AUTHOR=Jia Xiuqin , Fan Wentao , Wang Zhijiang , Liu Yuehong , Li Ying , Li Haibin , Li Hui , Ma Ting , Wang Jing , Yang Qi TITLE=Progressive Prefrontal Cortex Dysfunction in Parkinson's Disease With Probable REM Sleep Behavior Disorder: A 3-Year Longitudinal Study JOURNAL=Frontiers in Aging Neuroscience VOLUME=13 YEAR=2022 URL=https://www.frontiersin.org/journals/aging-neuroscience/articles/10.3389/fnagi.2021.750767 DOI=10.3389/fnagi.2021.750767 ISSN=1663-4365 ABSTRACT=

This study aimed to explore the disrupted prefrontal cortex activity specific to patients with Parkinson's disease (PD) with rapid eye movement sleep behavior disorder (RBD) compared with those without and to further examine the associations between these alterations and neuropsychological measurements. Ninety-six patients with early PD underwent both structural and functional MRI, and also neuropsychological assessments in the Parkinson's Progression Markers Initiative (PPMI) database. Of these, 46 patients who completed 1- and 3-year fMRI follow-up examinations were categorized as PD with probable RBD (PD-pRBD+) and without (PD-pRBD). The left dorsolateral prefrontal cortex (DLPFC) seed-to-voxel functional connectivity analysis was conducted to evaluate the progressive neural alterations specific to PD-pRBD+ compared with PD-pRBD over time.
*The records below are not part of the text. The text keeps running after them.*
(* ===== verification/TrieDBFacts.v ===== *)
(** The trie database keeps what is needed: its invariant, and that every operation
    keeps it (trie/database.go). *)
From stdpp Require Import prelude gmap list strings.
From Stdlib Require Import ZArith Lia.
From S2P Require Import Prelude VarBytes RLP RLPStream Crypto TrieKeys Trie TrieNode MemoryDB TrieDB TrieDBList TrieDBGraph.
Local Open Scope Z_scope.

Section Facts.
Context {K C : Type} `{KeyValueLaws K} `{CacheLaws C}.
Context (range : forall A, gmap hash A -> list hash).
Hypothesis range_perm : forall A (m : gmap hash A), range A m ≡ₚ (map_to_list m).*1.
Local Abbreviation Database := (Database K C).
Context (u : universe) (U : universe_ok u).
Implicit Types d : Database.

Definition on_disk (k : K) (h : hash) : Prop := is_Some (kv_value k (hash_bytes h)).

(** What is on disk is right and complete. *)
Definition disk_ok (k : K) : Prop := forall h b, wf_hash h -> kv_value k (hash_bytes h) = Some b ->
  b = u_blobs u h /\ forall e, e ∈ edges u h -> on_disk k e.

Definition clean_ok (d : Database) : Prop := forall h b, wf_hash h -> clean_get h d = Some b ->
  b = u_blobs u h /\ on_disk (tdb_diskdb d) h.

Record dbinvx (X : list hash) (d : Database) (L P R : list hash) : Prop := {
  di_linked : linked d L;
  di_graph : graphx u (on_disk (tdb_diskdb d)) X (cores d) L P R;
  di_disk : disk_ok (tdb_diskdb d);
  di_clean : clean_ok d;
  di_open : kv_open (tdb_diskdb d) }.
Local Abbreviation dbinv := (dbinvx []).
#[local] Arguments di_linked {X d L P R}. #[local] Arguments di_graph {X d L P R}.
#[local] Arguments di_disk {X d L P R}. #[local] Arguments di_clean {X d L P R}. #[local] Arguments di_open {X d L P R}.
(* ===== verification/TrieDBCommit.v ===== *)
(** * Committing a trie to disk

    Lemmas on [Commit] of trie/database.go (see [TrieDB]): the nodes below the committed
    one go into a batch, children first; every batch that reaches the disk is replayed to
    drop its nodes from the cache.  On success the node is on disk, and with it everything
    it refers to. *)
From stdpp Require Import prelude gmap list strings.
From Stdlib Require Import ZArith Lia.
From S2P Require Import Prelude VarBytes RLP RLPStream Crypto TrieKeys Trie TrieNode MemoryDB TrieDB TrieDBList TrieDBGraph TrieDBFacts TrieDBFlush.
Local Open Scope Z_scope.

Section Commit.
Context {K C : Type} `{KeyValueLaws K} `{CacheLaws C}.
Context (range : forall A, gmap hash A -> list hash).
Hypothesis range_perm : forall A (m : gmap hash A), range A m ≡ₚ (map_to_list m).*1.
Local Abbreviation Database := (Database K C).
Context (u : universe) (U : universe_ok u).
Implicit Types d : Database.
Local Abbreviation dbinv d L := (dbinvx u [] d L [] []).
Local Abbreviation disk d := (on_disk (tdb_diskdb d)).
Local Abbreviation pending := (pending u).
Local Abbreviation flushed := (flushed u).

Lemma flushed_refl d L : dbinv d L -> flushed d d L L.
Proof. by constructor. Qed.
Lemma flushed_trans d1 d2 d3 L1 L2 L3 : flushed d1 d2 L1 L2 -> flushed d2 d3 L2 L3 -> flushed d1 d3 L1 L3.
Proof. intros [A1 A2 A3 A4] [B1 B2 B3 B4]. constructor; [done|by rewrite B2|auto|auto]. Qed.

(** [cleaner.Put] of a node that is on disk. *)
Lemma cleaner_Put_ok d L h : dbinv d L -> wf_hash h -> h <> 0 -> disk d h ->
  exists d' L', cleaner_Put (hash_bytes h) (u_blobs u h) d = (Ok tt, d') /\ flushed d d' L L' /\ tdb_diskdb d' = tdb_diskdb d.
Proof.
  intros I Hh H0' Hd. unfold cleaner_Put. rewrite (BytesToHash_hash_bytes h Hh). unfold bindM at 1, gets.
  destruct (tdb_dirties d !! h) as [n|] eqn:En; [|exists d, L; split_and!; [done|by apply flushed_refl|done]].
  pose proof (on_list _ _ _ _ _ _ _ I H0' En) as HL. apply list_elem_of_split in HL as (L1 & L2 & ->).
  destruct (unlink_ok d h L1 L2 n (root_present _ _ _ _ _ _ I) (di_linked _ _ _ _ _ _ I) En) as (d1 & E1 & Hl1 & R1 & _).
  rewrite (bind_Ok _ _ _ _ _ E1). unfold modS. do 3 (erewrite bind_Ok by done). set (d2 := add_dirtiesSize _ _).
  assert (S2 : same_store d d2) by (destruct R1; by constructor).
  assert (Hh' : h ∉ L1 ++ L2) by (apply mid_nodup; apply (di_linked _ _ _ _ _ _ I)).
  assert (Hl2 : linked d2 (L1 ++ L2)) by (by apply (linked_delete d1 d2 _ h)).
  assert (I2 : dbinv d2 (L1 ++ L2)).
  { eapply dbinv_same; [exact S2|exact I|exact Hl2|]. unfold cores, d2. cbn. rewrite fmap_delete. change (core <$> tdb_dirties d1) with (cores d1). rewrite (rl_cores _ _ R1).
    apply graph_flush; [apply I|by intros ?%elem_of_nil|done|]. destruct Hd as [v Hv]. by apply (di_disk _ _ _ _ _ _ I h v Hh). }
  assert (Hd2 : tdb_diskdb d2 = tdb_diskdb d) by apply S2.
  destruct (clean_set_ok u [] d2 _ [] [] h (u_blobs u h) I2 Hh eq_refl) as (d3 & E3 & I3 & S3); [by rewrite Hd2|].
  exists d3, (L1 ++ L2). assert (Hd3 : tdb_diskdb d3 = tdb_diskdb d) by (by rewrite (sd_disk _ _ S3)). split_and!; [exact E3| |done].
  constructor; [done| |by rewrite Hd3|].
  - transitivity (roots d2); [unfold roots; by rewrite (sd_dirties _ _ S3)|]. transitivity (roots d1); [unfold roots, d2; cbn; by rewrite lookup_delete_ne|].
    apply roots_cores. by rewrite (rl_cores _ _ R1).
  - intros x [Hx|Hx]; [|right; by rewrite Hd3]. apply mid_inv in Hx as [-> |Hx]; [right; by rewrite Hd3|by left].
Qed.

(** The batch of a commit has nodes only. *)
Definition nodes_only (b : batch) : Prop := forall w, w ∈ b_writes b -> exists h, wf_hash h /\ h <> 0 /\ w = (hash_bytes h, Some (u_blobs u h)).
Record cinv d (b : batch) (L : list hash) : Prop := {
  ci_finv : finv u d b L;
  ci_nodes : nodes_only b }.

Lemma replay_ok ws : forall d L, dbinv d L -> (forall w, w ∈ ws -> exists h, wf_hash h /\ h <> 0 /\ disk d h /\ w = (hash_bytes h, Some (u_blobs u h))) ->
  exists d' L', replay ws d = (Ok tt, d') /\ flushed d d' L L' /\ tdb_diskdb d' = tdb_diskdb d.
Proof.
  induction ws as [|w ws IH]; intros d L I Hw; [exists d, L; split_and!; [done|by apply flushed_refl|done]|].
  destruct (Hw w) as (h & Hh & Hz & Hd & ->); [left|]. cbn [replay].
  destruct (cleaner_Put_ok d L h I Hh Hz Hd) as (d1 & L1 & E1 & F1 & D1). rewrite (bind_Ok _ _ _ _ _ E1).
  destruct (IH d1 L1) as (d2 & L2 & E2 & F2 & D2); [apply F1|rewrite D1; intros w Hin; apply Hw; by right|].
  exists d2, L2. split_and!; [done|by eapply flushed_trans|by rewrite D2].
Qed.

Lemma cinv_reset d b L : dbinv d L -> cinv d (batch_Reset b) L.
Proof. intros I. constructor; [by apply finv_reset|by intros w ?%elem_of_nil]. Qed.

(** Writing the batch and dropping its nodes from the cache. *)
Lemma flush_replay_ok d b L : cinv d b L ->
  exists r d' b' L', (write_batch ;; replay_batch ;; reset_batch) (d, b) = (r, (d', b')) /\ flushed d d' L L' /\
    ((r = Ok tt /\ cinv d' b' L' /\ forall h, wf_hash h -> pending b h -> disk d' h) \/ exists e, r = Err e).
Proof.
  intros [F Hn]. destruct (write_batch_ok u U d b L F) as (r & k' & E & I' & Hm & [[-> Hd]|[[e ->] _]]).
  2:{ exists (Err e), (set_diskdb k' d), b, L. rewrite (bind_Err _ _ _ _ _ E). split_and!; [done|by apply flushed_disk|right; by exists e]. }
  rewrite (bind_Ok _ _ _ _ _ E). destruct (replay_ok (b_writes b) (set_diskdb k' d) L I') as (d2 & L2 & E2 & F2 & D2).
  { intros w Hw. destruct (Hn w Hw) as (h & Hh & Hz & ->). exists h. split_and!; [done|done|apply Hd; [done|by right]|done]. }
  assert (E3 : replay_batch (set_diskdb k' d, b) = (Ok tt, (d2, b))) by (unfold replay_batch, on_db; by rewrite E2).
  rewrite (bind_Ok _ _ _ _ _ E3). exists (Ok tt), d2, (batch_Reset b), L2. split_and!; [done| |].
  - eapply flushed_trans; [by apply flushed_disk|done].
  - left. split_and!; [done|apply cinv_reset, F2|]. intros h Hh Hp. rewrite D2. apply Hd; [done|by right].
Qed.

Lemma flush_replay_assoc {A} (m : M (Database * batch) A) s :
  (write_batch ;; replay_batch ;; reset_batch ;; m) s = ((write_batch ;; replay_batch ;; reset_batch) ;; m) s.
Proof. unfold bindM. destruct (write_batch s) as [[] s1]; [|done..]. by destruct (replay_batch s1) as [[] s2]. Qed.

(** A node that will be on disk with the batch. *)
Definition written d (b : batch) (h : hash) : Prop := disk d h \/ pending b h.
Record progress d (b : batch) L d' (b' : batch) L' : Prop := {
  pg_flushed : flushed d d' L L';
  pg_cinv : cinv d' b' L';
  pg_written : forall h, wf_hash h -> written d b h -> written d' b' h }.

Definition commit_spec (fuel : nat) : Prop := forall h d b L, cinv d b L -> wf_hash h -> h <> 0 -> (u_rank u h < fuel)%nat ->
  exists r d' b' L', commit range fuel h (d, b) = (r, (d', b')) /\ flushed d d' L L' /\
    ((r = Ok tt /\ progress d b L d' b' L' /\ (avail_in d L h -> written d' b' h)) \/ exists e, r = Err e).

Lemma progress_refl d b L : cinv d b L -> progress d b L d b L.
Proof. intros Ci. constructor; [apply flushed_refl, Ci|done|done]. Qed.
Lemma progress_trans d1 b1 L1 d2 b2 L2 d3 b3 L3 : progress d1 b1 L1 d2 b2 L2 -> progress d2 b2 L2 d3 b3 L3 -> progress d1 b1 L1 d3 b3 L3.
Proof. intros [A1 A2 A3] [B1 B2 B3]. constructor; [by eapply flushed_trans|done|auto]. Qed.

Lemma commit_all_ok fuel : commit_spec fuel -> forall l d b L, cinv d b L -> (forall h, h ∈ l -> wf_hash h /\ h <> 0 /\ (u_rank u h < fuel)%nat) ->
  exists r d' b' L', commit_all (commit range fuel) l (d, b) = (r, (d', b')) /\ flushed d d' L L' /\
    ((r = Ok tt /\ progress d b L d' b' L' /\ forall h, h ∈ l -> avail_in d L h -> written d' b' h) \/ exists e, r = Err e).
Proof.
  intros IHf. induction l as [|x l IH]; intros d b L Ci Hl.
  { exists (Ok tt), d, b, L. split_and!; [done|apply flushed_refl, Ci|]. left. split_and!; [done|by apply progress_refl|by intros h ?%elem_of_nil]. }
  cbn [commit_all]. destruct (Hl x) as (Hx & Hz & Hr); [left|].
  destruct (IHf x d b L Ci Hx Hz Hr) as (r & d1 & b1 & L1 & E1 & F1 & [(-> & P1 & W1)|[e ->]]).
  2:{ exists (Err e), d1, b1, L1. rewrite (bind_Err _ _ _ _ _ E1). split_and!; [done|done|right; by exists e]. }
  rewrite (bind_Ok _ _ _ _ _ E1).
  destruct (IH d1 b1 L1) as (r & d2 & b2 & L2 & E2 & F2 & Hr2); [apply P1|intros h Hh; apply Hl; by right|].
  exists r, d2, b2, L2. split_and!; [done|by eapply flushed_trans|]. destruct Hr2 as [(-> & P2 & W2)|?]; [left|by right].
  split_and!; [done|by eapply progress_trans|]. intros h [-> |Hin]%elem_of_cons Hav; [apply P2; auto|]. apply W2; [done|]. by apply F1.
Qed.

(** Everything a cached node refers to is on disk, or counted in its entry. *)
Lemma commit_children d L h n e : dbinv d L -> h <> 0 -> tdb_dirties d !! h = Some n -> e ∈ edges u h ->
  avail_in d L e /\ (disk d e \/ e ∈ range _ (ext_children n) ++ inner_children n).
Proof.
  intros I Hz Hn He. pose proof (on_list _ _ _ _ _ _ _ I Hz Hn) as HL. pose proof (di_graph _ _ _ _ _ _ I) as G. split.
  - apply list_elem_of_split in HL as (L1 & L2 & ->). destruct (g_order _ _ _ _ _ _ _ G L1 h L2 e eq_refl He) as [?|?]; [left; apply elem_of_app; by left|by right].
  - destruct (g_covered _ _ _ _ _ _ _ G h (core n) e HL (not_elem_of_nil _) (cores_Some _ _ _ Hn) He) as [?|Hc]; [by left|right].
    change (cnt (core n) e) with (cnt n e) in Hc. unfold cnt in Hc. apply elem_of_app. destruct (ext_children n !! e) as [c|] eqn:Ec.
    + left. apply (ext_keys _ range_perm). by exists c.
    + right. destruct (decide (e ∈ inner_children n)) as [?|Hni]; [done|]. rewrite (occ_zero _ _ Hni) in Hc. cbn in Hc. lia.
Qed.

Lemma children_edges d L h n e : dbinv d L -> h <> 0 -> tdb_dirties d !! h = Some n -> e ∈ range _ (ext_children n) ++ inner_children n -> e ∈ edges u h.
Proof.
  intros I Hz Hn He. pose proof (inv_entry _ _ _ _ _ _ _ _ I Hz Hn) as Ho. unfold edges. apply elem_of_app in He as [He|He]; apply elem_of_app.
  - right. apply (ext_keys _ range_perm) in He as [c Hc]. by eapply Ho.
  - left. by rewrite <- (eo_inner _ _ _ Ho).
Qed.

(** Adding a node whose children are in the batch or on disk. *)
Lemma cinv_put d b L h : cinv d b L -> wf_hash h -> h <> 0 -> (forall e, e ∈ edges u h -> written d b e) ->
  cinv d (batch_Put (hash_bytes h) (u_blobs u h) b) L.
Proof.
  intros [[I Hb Hc] Hn] Hh Hz He. constructor; [constructor; [done|apply batch_ok_put; [done|right; by exists h]|]|].
  - intros x e Hx [Hp|[Hk _]]%pending_put Hin.
    + destruct (Hc x e Hx Hp Hin); [by left|right; apply pending_put; by left].
    + apply hash_bytes_inj in Hk as <-; [|done..]. destruct (He e Hin); [by left|right; apply pending_put; by left].
  - intros w. cbn. intros [Hw| ->%list_elem_of_singleton]%elem_of_app; [by apply Hn|]. by exists h.
Qed.

Lemma commit_ok fuel : commit_spec fuel.
Proof.
  induction fuel as [|fuel IH]; intros h d b L Ci Hh Hz Hr; [lia|]. cbn [commit]. unfold bindM at 1, gets.
  destruct (tdb_dirties d !! h) as [n|] eqn:En.
  2:{ exists (Ok tt), d, b, L. split_and!; [done|apply flushed_refl, Ci|]. left. split_and!; [done|by apply progress_refl|]. intros [HL|?]; [|by left].
      destruct (listed _ _ _ _ _ _ _ (fi_inv _ _ _ _ (ci_finv _ _ _ Ci)) HL) as (m & Hm & _); congruence. }
  pose proof (fi_inv _ _ _ _ (ci_finv _ _ _ Ci)) as I. set (l := range _ _ ++ _).
  destruct (commit_all_ok fuel IH l d b L Ci) as (r & d1 & b1 & L1 & E1 & F1 & [(-> & P1 & W1)|[e ->]]).
  { intros e He. apply (children_edges d L h n e I Hz En) in He. pose proof (uo_rank _ U _ _ He). pose proof (uo_edges _ U _ _ He) as [? ?]. split_and!; [done|done|lia]. }
  2:{ exists (Err e), d1, b1, L1. rewrite (bind_Err _ _ _ _ _ E1). split_and!; [done|done|right; by exists e]. }
  rewrite (bind_Ok _ _ _ _ _ E1). pose proof (inv_entry _ _ _ _ _ _ _ _ I Hz En) as Ho.
  erewrite bind_Ok by (unfold lift_out; by rewrite (eo_rlp _ _ _ Ho)). unfold put_batch, modS. erewrite bind_Ok by done. unfold batch_size, gets. erewrite bind_Ok by done.
  set (b2 := batch_Put _ _ b1). assert (Ci2 : cinv d1 b2 L1).
  { apply cinv_put; [apply P1|done|done|]. intros e He. destruct (commit_children d L h n e I Hz En He) as [Hav [Hd|Hin]]; [left; by apply F1|by apply W1]. }
  assert (P2 : progress d b L d1 b2 L1).
  { constructor; [done|done|]. intros x Hx Hw. destruct (pg_written _ _ _ _ _ _ P1 x Hx Hw); [by left|right; apply pending_put; by left]. }
  assert (W2 : written d1 b2 h) by (right; apply pending_put; by right).
  destruct (IdealBatchSize <=? _); cbn [when].
  2:{ exists (Ok tt), d1, b2, L1. split_and!; [done|done|]. left. by split_and!. }
  destruct (flush_replay_ok d1 b2 L1 Ci2) as (r & d3 & b3 & L3 & E3 & F3 & Hr3). exists r, d3, b3, L3.
  split_and!; [done|by eapply flushed_trans|]. destruct Hr3 as [(-> & Ci3 & Hd3)|?]; [left|by right].
  assert (P3 : progress d1 b2 L1 d3 b3 L3). { constructor; [done|done|]. intros x Hx [?|?]; left; [by apply F3|by apply Hd3]. }
  split_and!; [done|by eapply progress_trans|]. intros _. by apply (pg_written _ _ _ _ _ _ P3).
Qed.

Lemma Commit_ok fuel node d L : dbinv d L -> wf_hash node -> node <> 0 -> (u_rank u node < fuel)%nat ->
  exists r d' L', Commit range fuel node d = (r, d') /\ flushed d d' L L' /\ ((r = Ok tt /\ (avail_in d L node -> disk d' node)) \/ exists e, r = Err e).
Proof.
  intros I Hh Hz Hr. unfold Commit, gets. erewrite bind_Ok by done. set (l := range _ _).
  destruct (preimages_step u U d L true l I) as (r1 & k1 & b1 & E1 & F1 & M1 & _ & [-> |[e ->]]); cbn [when] in E1.
  2:{ rewrite (bind_Err _ _ _ _ _ E1). exists (Err e), (set_diskdb k1 d), L. split; [done|]. split; [by apply flushed_disk; [apply F1|]|right; by exists e]. }
  rewrite (bind_Ok _ _ _ _ _ E1). set (d1 := set_diskdb k1 d) in *.
  destruct (write_batch_ok u U d1 b1 L F1) as (r2 & k2 & E2 & I2 & M2 & [[-> _]|[[e ->] _]]).
  2:{ rewrite (bind_Err _ _ _ _ _ E2). exists (Err e), (set_diskdb k2 d), L. split; [done|]. split; [apply flushed_disk; [apply I2|]|right; by exists e].
      intros h Hx. by apply M2, M1. }
  rewrite (bind_Ok _ _ _ _ _ E2). unfold reset_batch at 1, modS at 1. erewrite bind_Ok by done. set (d2 := set_diskdb k2 d1) in *.
  assert (F2 : flushed d d2 L L) by (apply (flushed_disk u d k2 L I2); intros h Hx; by apply M2, M1).
  destruct (commit_ok fuel node d2 (batch_Reset b1) L (cinv_reset _ _ _ I2) Hh Hz Hr) as (r3 & d3 & b3 & L3 & E3 & F3 & [(-> & P3 & W3)|[e ->]]).
  2:{ rewrite (bind_Err _ _ _ _ _ E3). exists (Err e), d3, L3. split; [done|]. split; [by eapply flushed_trans|right; by exists e]. }
  rewrite (bind_Ok _ _ _ _ _ E3). destruct (flush_replay_ok d3 b3 L3 (pg_cinv _ _ _ _ _ _ P3)) as (r4 & d4 & b4 & L4 & E4 & F4 & Hr4).
  pose proof (flushed_trans _ _ _ _ _ _ F2 (flushed_trans _ _ _ _ _ _ F3 F4)) as F5.
  rewrite (flush_replay_assoc _ (d3, b3)). destruct Hr4 as [(-> & Ci4 & Hd4)|[e ->]].
  2:{ rewrite (bind_Err _ _ _ _ _ E4). exists (Err e), d4, L4. split; [done|]. split; [done|right; by exists e]. }
  rewrite (bind_Ok _ _ _ _ _ E4). eexists (Ok tt), _, L4. split; [done|]. split; [|left; split; [done|]].
  - destruct F5 as [A1 A2 A3 A4]. constructor; [by apply (outside_inv u d4)|exact A2|exact A3|exact A4].
  - intros Hav. destruct (W3 (fd_avail _ _ _ _ _ F2 _ Hav)) as [Hw|Hw]; [by apply F4|by apply Hd4].
Qed.
End Commit.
Furthermore, relationships between these alterations and neuropsychological performance were examined. Compared with patients with PD-pRBD, patients with PD-pRBD+ initially exhibited connectivity deficits between the left DLPFC and the medial frontopolar cortex. Moreover, these patients further exhibited disrupted DLPFC connectivity in the lateral frontopolar cortex at the 3-year follow-up evaluation. Correlation analysis revealed that connectivity between the left DLPFC and frontopolar cortex was positively related to executive function in PD-pRBD+ after adjusting for nuisance variables. Progressive prefrontal cortex dysfunction associated with RBD in early PD may provide an effective subtype-specific biomarker of neurodegenerative progression, which may shed light on the neuropathological mechanisms underlying the clinical heterogeneity of this disease.